As this magazine goes to press it looks like there will be another period of partial lockdown due to the Covid-19 pandemic. It is uncertain what the new measures will mean for our churches but it is clear they will have an impact on our communities. Whilst it may seem odd to include poetry in this editorial, the words of Minnie Louise Haskins, quoted most memorably by His Late Majesty King George VI, seem as appropriate for us today as ever they were:


And I said to the man who stood at the gate of the year:
“Give me a light that I may tread safely into the unknown.”
And he replied:
“Go out into the darkness and put your hand into the Hand of God.
That shall be to you better than light and safer than a known way.”
So I went forth, and finding the Hand of God, trod gladly into the night.
And He led me towards the hills and the breaking of day in the lone East.


So heart be still:
What need our little life
Our human life to know,
If God hath comprehension?
In all the dizzy strife
Of things both high and low,
God hideth His intention.


God knows.
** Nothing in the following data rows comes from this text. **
Fixpoint merge_walk (ia : list (bytes * bytes)) : list (bytes * bytes) → St → Run St :=
  fix walk_b ib st :=
    match ia, ib with
    | (an, asub) :: ia', (bn, bsub) :: ib' =>
        match cmp an bn with
        | Lt => let! st' := on_a an asub st in merge_walk ia' ib st'
        | Gt => let! st' := on_b bn bsub st in walk_b ib' st'
        | Eq => let! st' := on_both an asub bsub st in merge_walk ia' ib' st'
        end
    | (an, asub) :: ia', [] => let! st' := on_a an asub st in merge_walk ia' [] st'
    | [], (bn, bsub) :: ib' => let! st' := on_b bn bsub st in walk_b ib' st'
    | [], [] => run_ok st
    end.
End merge_walk.

(** ** Compose *)

(** The loop of [compose_collapses], which returns at the first survivor. *)
Fixpoint collapses_walk (collapses : bytes → bytes → Run bool) (ia : list (bytes * bytes)) :
    list (bytes * bytes) → Run bool :=
  fix walk_b ib :=
    match ia, ib with
    | (an, asub) :: ia', (bn, bsub) :: ib' =>
        match cmp an bn with
        | Lt => run_ok false
        | Gt => if negb (bytes_eqb bsub ID) then run_ok false else walk_b ib'
        | Eq => let! c := collapses asub bsub in
                if negb c then run_ok false else collapses_walk collapses ia' ib'
        end
    | _ :: _, [] => run_ok false
    | [], (bn, bsub) :: ib' => if negb (bytes_eqb bsub ID) then run_ok false else walk_b ib'
    | [], [] => run_ok true
    end.

(** [compose_collapses] *)
Fixpoint compose_collapses (fuel : nat) (a b : bytes) : Run bool :=
  match fuel with
  | O => None
  | S f =>
      let! (bh, cb) := read_head f (cur_new b) in
      if h_tombstone bh || h_backdrop bh then run_ok false else
      let! (ah, ca) := read_head f (cur_new a) in
      if h_tombstone ah then run_ok false else
      let blob_keep := is_keep (h_blob bh) && is_keep (h_blob ah) in
      if negb blob_keep || is_some (h_attrs bh) || is_some (h_attrs ah)
         || h_opaque bh || h_opaque ah || h_backdrop ah
      then run_ok false else
      let! (a_children, _) := collect_children f (h_child_count ah) ca in
      let! (b_children, _) := collect_children f (h_child_count bh) cb in
      collapses_walk (compose_collapses f) a_children b_children
  end.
His will
Is best. The stretch of years
Which wind ahead, so dim
To our imperfect vision,
Are clear to God. Our fears
Are premature; In Him,
All time hath full provision.


Then rest: until
God moves to lift the veil
From our impatient eyes,
When, as the sweeter features
Of Life’s stern face we hail,
Fair beyond all surmise
God’s thought around His creatures
Our mind shall fill.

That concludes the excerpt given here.